-- Aim of the exercise --
Only the lines from the start of the material through the line containing "[time.strftime] always answer." are to be extracted, exactly as they appear.

-- Records to process --

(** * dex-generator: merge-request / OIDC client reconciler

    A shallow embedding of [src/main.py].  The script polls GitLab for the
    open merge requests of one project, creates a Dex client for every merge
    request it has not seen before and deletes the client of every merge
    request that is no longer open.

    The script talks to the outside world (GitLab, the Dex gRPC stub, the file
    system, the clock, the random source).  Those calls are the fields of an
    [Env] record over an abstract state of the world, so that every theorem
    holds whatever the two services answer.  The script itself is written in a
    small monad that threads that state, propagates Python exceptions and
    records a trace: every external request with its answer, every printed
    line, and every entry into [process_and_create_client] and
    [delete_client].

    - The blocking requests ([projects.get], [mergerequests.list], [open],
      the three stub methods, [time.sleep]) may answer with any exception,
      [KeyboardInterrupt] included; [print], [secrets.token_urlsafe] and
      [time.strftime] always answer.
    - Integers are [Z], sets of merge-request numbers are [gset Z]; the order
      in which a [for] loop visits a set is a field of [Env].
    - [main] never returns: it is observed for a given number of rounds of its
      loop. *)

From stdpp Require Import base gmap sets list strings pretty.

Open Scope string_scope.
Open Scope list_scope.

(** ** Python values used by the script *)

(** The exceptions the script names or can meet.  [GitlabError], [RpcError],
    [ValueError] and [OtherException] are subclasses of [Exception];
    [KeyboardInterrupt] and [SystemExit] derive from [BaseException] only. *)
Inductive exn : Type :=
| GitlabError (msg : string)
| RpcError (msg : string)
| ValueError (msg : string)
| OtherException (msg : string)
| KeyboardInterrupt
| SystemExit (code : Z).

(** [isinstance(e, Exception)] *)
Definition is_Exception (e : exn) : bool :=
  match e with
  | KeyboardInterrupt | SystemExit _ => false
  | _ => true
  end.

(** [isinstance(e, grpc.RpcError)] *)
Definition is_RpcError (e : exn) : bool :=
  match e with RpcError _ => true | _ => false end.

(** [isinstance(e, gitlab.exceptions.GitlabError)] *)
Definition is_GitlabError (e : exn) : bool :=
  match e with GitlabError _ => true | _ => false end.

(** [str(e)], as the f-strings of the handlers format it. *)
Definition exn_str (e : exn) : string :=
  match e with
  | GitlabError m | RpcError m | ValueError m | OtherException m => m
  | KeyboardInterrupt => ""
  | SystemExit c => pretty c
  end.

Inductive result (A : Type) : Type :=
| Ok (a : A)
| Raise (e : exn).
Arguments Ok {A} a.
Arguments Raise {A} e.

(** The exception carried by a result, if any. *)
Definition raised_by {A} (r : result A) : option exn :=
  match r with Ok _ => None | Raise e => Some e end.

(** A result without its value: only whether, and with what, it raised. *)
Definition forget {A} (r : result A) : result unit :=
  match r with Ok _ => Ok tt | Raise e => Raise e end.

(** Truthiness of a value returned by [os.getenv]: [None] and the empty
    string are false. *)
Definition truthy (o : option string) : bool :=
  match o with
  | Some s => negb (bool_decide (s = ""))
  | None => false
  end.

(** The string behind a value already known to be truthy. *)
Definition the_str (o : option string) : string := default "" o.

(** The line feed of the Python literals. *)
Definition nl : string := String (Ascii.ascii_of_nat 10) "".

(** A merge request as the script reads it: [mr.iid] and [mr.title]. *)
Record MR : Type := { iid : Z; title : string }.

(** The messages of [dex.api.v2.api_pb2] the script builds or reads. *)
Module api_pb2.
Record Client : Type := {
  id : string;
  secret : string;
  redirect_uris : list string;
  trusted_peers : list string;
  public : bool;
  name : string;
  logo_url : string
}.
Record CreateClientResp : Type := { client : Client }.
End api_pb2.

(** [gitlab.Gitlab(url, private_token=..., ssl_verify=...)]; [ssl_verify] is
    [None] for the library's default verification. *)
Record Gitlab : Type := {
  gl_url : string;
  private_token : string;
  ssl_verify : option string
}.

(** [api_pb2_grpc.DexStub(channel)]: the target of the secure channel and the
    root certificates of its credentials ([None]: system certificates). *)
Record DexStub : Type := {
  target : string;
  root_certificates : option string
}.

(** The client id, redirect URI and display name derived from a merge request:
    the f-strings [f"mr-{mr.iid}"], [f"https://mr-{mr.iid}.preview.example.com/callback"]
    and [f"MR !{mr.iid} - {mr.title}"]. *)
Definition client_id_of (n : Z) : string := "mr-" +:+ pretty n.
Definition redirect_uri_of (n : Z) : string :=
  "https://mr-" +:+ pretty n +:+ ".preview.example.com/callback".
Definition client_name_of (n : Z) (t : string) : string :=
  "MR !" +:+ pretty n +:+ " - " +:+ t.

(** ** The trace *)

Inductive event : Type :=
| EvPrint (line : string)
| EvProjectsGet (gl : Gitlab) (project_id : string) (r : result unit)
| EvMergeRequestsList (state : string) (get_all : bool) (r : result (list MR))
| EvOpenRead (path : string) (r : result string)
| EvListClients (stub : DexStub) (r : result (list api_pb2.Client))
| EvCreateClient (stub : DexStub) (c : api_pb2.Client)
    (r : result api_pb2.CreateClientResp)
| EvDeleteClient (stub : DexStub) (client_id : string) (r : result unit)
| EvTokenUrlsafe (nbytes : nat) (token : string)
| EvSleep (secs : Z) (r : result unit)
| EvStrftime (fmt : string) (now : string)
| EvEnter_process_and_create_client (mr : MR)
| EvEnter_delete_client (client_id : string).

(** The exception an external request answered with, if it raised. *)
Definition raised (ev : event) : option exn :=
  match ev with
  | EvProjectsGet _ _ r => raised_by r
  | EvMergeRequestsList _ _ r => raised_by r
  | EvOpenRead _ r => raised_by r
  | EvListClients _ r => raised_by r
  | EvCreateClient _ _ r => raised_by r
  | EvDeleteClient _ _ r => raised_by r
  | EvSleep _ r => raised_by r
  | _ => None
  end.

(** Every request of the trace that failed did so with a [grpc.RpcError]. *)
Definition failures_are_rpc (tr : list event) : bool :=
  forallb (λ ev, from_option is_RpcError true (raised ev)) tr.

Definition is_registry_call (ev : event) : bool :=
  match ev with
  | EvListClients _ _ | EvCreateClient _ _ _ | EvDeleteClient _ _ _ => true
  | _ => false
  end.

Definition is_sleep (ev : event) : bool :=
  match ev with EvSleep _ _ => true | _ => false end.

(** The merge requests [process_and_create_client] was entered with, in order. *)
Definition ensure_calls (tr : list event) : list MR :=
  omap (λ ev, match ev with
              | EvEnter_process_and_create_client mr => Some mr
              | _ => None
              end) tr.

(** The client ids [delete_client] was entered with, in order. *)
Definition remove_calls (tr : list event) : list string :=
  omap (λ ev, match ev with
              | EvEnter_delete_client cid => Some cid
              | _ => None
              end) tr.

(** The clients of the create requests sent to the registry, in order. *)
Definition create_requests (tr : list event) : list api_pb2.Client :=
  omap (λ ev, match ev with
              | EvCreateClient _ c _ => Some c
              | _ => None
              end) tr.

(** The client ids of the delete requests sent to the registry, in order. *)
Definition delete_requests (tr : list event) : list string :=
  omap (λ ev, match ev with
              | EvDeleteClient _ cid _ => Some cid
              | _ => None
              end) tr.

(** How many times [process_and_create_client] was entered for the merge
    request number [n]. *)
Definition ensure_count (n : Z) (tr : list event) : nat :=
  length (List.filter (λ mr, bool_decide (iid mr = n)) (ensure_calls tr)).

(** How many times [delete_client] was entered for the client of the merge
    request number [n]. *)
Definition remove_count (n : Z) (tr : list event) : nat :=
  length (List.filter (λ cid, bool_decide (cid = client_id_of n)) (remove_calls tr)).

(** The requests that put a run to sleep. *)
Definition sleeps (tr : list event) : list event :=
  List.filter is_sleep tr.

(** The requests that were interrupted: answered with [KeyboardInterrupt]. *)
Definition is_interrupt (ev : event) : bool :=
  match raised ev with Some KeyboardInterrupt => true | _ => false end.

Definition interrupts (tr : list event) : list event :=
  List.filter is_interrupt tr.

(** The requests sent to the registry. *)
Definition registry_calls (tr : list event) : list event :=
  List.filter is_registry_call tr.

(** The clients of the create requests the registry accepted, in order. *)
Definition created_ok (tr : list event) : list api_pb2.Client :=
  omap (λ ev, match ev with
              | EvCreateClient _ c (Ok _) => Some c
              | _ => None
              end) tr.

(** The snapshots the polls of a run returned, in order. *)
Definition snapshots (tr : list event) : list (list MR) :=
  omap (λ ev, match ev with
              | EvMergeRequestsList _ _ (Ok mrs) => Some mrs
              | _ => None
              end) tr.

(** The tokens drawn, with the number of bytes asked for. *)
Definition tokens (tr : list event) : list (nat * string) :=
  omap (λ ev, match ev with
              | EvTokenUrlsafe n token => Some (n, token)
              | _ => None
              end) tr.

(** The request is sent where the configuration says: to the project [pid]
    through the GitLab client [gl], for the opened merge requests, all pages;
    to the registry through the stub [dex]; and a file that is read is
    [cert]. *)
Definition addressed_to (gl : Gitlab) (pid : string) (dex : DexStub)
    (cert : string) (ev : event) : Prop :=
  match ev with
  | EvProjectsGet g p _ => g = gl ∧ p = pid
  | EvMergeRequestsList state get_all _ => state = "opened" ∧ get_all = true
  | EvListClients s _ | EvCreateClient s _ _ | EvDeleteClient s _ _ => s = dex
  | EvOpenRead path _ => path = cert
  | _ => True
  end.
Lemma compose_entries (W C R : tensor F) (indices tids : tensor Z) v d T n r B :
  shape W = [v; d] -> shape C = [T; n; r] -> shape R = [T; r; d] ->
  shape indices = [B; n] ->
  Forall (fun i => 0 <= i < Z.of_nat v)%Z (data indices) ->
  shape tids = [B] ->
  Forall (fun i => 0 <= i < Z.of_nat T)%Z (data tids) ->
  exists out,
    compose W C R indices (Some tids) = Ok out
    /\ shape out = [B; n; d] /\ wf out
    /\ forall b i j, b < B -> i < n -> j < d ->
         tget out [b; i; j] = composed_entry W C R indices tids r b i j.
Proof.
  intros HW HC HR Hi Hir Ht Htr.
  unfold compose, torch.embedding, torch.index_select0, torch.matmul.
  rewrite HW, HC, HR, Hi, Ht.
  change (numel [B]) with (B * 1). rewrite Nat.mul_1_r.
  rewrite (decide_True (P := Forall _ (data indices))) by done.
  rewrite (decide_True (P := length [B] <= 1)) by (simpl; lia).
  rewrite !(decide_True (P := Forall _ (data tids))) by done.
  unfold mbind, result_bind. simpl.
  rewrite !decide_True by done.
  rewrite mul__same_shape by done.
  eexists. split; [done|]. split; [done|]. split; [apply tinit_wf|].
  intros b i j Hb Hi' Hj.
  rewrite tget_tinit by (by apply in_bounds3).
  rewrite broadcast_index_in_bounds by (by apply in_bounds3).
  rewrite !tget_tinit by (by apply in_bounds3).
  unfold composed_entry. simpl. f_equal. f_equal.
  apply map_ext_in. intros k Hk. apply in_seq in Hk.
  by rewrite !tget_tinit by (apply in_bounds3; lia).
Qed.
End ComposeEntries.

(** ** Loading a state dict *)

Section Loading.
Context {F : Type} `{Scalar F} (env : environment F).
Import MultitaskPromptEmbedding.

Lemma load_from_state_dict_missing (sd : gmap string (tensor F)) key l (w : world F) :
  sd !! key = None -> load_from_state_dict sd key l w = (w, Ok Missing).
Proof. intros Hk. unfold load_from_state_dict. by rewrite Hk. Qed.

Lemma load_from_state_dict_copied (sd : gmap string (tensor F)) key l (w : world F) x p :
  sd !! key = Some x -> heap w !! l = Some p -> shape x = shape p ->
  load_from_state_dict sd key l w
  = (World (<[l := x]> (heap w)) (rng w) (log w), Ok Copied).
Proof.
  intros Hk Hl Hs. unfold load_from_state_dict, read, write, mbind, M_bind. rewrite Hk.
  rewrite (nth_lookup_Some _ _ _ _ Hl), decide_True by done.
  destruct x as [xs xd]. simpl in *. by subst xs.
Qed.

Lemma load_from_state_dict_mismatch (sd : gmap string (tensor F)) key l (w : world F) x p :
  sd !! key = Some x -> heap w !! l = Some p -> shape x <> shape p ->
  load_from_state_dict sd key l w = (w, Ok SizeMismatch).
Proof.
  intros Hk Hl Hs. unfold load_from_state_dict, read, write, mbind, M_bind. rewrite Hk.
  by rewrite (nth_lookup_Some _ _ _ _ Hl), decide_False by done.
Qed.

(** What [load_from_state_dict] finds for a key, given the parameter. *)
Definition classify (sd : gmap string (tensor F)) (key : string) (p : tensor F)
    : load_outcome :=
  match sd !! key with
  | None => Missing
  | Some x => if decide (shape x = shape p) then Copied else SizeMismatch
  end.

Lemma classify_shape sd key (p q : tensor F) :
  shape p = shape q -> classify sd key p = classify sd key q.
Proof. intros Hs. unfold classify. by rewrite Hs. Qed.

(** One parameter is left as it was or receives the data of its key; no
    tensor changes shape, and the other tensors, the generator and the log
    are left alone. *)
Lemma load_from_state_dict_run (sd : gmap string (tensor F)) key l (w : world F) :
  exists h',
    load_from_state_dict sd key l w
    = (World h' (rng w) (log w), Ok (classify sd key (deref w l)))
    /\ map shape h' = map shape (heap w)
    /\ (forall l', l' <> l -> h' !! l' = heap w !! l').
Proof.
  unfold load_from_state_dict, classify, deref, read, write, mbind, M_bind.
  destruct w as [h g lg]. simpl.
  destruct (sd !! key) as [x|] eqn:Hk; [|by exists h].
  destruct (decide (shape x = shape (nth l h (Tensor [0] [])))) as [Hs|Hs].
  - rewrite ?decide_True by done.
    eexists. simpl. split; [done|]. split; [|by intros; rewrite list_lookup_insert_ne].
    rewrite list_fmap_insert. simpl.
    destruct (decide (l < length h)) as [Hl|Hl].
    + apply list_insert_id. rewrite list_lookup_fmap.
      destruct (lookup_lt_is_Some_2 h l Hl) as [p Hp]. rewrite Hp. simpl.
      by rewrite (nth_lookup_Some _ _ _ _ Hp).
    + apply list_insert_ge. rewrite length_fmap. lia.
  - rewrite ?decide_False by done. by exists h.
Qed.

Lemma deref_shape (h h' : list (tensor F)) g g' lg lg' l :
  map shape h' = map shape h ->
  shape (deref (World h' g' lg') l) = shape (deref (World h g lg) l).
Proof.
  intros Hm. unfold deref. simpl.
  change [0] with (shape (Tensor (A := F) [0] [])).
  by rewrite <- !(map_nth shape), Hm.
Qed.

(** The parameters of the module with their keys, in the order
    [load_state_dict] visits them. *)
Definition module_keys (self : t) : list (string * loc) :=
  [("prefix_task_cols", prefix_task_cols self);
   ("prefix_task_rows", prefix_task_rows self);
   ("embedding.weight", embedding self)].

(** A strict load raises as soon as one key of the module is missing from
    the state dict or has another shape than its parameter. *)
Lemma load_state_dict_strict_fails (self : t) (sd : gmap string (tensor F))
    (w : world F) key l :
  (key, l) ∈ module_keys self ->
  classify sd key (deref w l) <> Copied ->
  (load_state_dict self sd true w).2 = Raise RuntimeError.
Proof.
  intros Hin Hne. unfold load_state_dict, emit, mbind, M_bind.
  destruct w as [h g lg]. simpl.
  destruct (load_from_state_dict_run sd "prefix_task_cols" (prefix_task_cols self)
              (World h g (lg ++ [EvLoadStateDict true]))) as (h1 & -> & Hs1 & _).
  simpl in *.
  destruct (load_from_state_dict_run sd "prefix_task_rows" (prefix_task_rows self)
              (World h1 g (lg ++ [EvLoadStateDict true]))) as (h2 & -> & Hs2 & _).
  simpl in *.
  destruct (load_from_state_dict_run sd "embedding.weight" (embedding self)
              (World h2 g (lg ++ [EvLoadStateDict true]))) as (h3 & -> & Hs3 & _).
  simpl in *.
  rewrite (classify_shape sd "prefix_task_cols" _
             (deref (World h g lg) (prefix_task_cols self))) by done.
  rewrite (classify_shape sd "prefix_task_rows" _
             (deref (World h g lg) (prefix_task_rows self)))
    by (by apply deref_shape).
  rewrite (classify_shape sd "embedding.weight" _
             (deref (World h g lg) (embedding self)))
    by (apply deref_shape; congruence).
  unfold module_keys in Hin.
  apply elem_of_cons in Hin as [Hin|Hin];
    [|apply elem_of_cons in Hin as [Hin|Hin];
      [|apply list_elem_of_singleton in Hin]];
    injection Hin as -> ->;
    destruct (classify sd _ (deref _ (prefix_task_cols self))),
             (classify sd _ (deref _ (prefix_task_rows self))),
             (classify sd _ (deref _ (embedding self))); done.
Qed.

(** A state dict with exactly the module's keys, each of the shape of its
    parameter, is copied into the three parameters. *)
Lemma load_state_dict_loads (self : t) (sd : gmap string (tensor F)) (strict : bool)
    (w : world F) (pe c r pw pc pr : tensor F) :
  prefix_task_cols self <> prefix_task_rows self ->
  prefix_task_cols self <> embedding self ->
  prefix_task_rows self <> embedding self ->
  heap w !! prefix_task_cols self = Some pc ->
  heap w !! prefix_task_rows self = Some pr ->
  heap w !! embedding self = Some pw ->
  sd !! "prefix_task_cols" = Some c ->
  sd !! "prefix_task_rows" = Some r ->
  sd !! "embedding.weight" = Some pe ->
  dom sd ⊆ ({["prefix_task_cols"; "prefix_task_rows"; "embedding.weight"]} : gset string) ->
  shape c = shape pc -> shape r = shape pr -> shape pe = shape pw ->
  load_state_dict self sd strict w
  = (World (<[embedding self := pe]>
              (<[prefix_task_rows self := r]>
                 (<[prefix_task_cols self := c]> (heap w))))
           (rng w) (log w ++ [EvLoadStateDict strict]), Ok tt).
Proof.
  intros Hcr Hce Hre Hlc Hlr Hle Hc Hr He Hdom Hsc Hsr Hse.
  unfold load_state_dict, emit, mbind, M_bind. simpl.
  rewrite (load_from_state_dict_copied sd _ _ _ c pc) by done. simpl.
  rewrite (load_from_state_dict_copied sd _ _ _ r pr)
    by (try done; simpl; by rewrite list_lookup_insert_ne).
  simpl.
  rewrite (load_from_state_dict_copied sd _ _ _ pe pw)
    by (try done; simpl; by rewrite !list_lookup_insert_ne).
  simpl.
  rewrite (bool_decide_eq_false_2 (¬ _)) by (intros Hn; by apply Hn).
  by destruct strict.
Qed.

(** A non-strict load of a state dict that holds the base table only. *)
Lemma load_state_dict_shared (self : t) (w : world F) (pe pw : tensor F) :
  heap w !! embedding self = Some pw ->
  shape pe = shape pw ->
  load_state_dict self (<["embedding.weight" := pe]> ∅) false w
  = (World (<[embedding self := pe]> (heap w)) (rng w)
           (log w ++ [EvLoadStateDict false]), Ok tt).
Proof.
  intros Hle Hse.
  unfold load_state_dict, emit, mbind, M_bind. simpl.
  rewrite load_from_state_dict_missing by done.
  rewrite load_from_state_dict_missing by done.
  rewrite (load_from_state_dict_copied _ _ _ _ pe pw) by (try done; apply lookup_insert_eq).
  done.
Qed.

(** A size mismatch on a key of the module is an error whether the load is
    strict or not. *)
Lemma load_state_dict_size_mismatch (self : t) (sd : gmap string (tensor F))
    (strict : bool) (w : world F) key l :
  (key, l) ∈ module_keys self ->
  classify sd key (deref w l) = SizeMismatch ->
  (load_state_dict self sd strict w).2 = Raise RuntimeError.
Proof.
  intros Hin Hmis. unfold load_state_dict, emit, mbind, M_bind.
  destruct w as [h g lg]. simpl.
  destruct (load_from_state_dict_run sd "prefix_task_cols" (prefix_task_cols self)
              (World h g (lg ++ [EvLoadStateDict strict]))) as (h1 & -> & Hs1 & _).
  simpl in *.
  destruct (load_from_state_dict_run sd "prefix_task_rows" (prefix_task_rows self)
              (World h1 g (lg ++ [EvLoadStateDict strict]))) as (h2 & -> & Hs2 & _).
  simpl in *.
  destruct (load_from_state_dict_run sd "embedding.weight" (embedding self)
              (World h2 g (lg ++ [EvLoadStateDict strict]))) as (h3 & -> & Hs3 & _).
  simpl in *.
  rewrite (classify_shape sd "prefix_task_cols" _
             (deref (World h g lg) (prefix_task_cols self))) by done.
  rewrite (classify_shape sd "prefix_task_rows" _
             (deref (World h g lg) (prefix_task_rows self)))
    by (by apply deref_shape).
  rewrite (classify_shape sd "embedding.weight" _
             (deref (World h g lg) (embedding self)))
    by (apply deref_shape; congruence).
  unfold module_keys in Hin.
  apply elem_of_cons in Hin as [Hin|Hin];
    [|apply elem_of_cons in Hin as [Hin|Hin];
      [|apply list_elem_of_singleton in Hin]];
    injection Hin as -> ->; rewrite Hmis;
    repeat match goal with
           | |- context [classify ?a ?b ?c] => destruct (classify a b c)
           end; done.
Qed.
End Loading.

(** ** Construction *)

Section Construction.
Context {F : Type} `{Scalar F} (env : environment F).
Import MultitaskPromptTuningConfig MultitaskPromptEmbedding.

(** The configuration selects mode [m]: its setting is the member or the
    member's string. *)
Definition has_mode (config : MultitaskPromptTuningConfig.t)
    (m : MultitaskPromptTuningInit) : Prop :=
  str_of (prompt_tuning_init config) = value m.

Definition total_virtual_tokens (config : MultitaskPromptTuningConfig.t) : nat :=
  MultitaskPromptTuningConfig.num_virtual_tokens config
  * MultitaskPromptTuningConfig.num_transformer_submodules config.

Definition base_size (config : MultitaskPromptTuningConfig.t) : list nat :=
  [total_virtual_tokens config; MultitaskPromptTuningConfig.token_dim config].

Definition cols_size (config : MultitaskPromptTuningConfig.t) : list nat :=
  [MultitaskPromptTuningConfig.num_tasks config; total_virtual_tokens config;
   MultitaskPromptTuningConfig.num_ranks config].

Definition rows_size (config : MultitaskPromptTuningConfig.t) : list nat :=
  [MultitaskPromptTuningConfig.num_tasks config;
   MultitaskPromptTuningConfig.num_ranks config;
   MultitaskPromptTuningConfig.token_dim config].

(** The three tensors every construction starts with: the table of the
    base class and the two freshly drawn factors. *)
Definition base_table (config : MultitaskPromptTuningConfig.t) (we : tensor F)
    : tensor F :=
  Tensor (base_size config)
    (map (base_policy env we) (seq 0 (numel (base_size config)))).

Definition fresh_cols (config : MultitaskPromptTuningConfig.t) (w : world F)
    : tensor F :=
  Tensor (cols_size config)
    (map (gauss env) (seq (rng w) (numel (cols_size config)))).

-- Solution to the exercise --
(** * dex-generator: merge-request / OIDC client reconciler

    A shallow embedding of [src/main.py].  The script polls GitLab for the
    open merge requests of one project, creates a Dex client for every merge
    request it has not seen before and deletes the client of every merge
    request that is no longer open.

    The script talks to the outside world (GitLab, the Dex gRPC stub, the file
    system, the clock, the random source).  Those calls are the fields of an
    [Env] record over an abstract state of the world, so that every theorem
    holds whatever the two services answer.  The script itself is written in a
    small monad that threads that state, propagates Python exceptions and
    records a trace: every external request with its answer, every printed
    line, and every entry into [process_and_create_client] and
    [delete_client].

    - The blocking requests ([projects.get], [mergerequests.list], [open],
      the three stub methods, [time.sleep]) may answer with any exception,
      [KeyboardInterrupt] included; [print], [secrets.token_urlsafe] and
      [time.strftime] always answer.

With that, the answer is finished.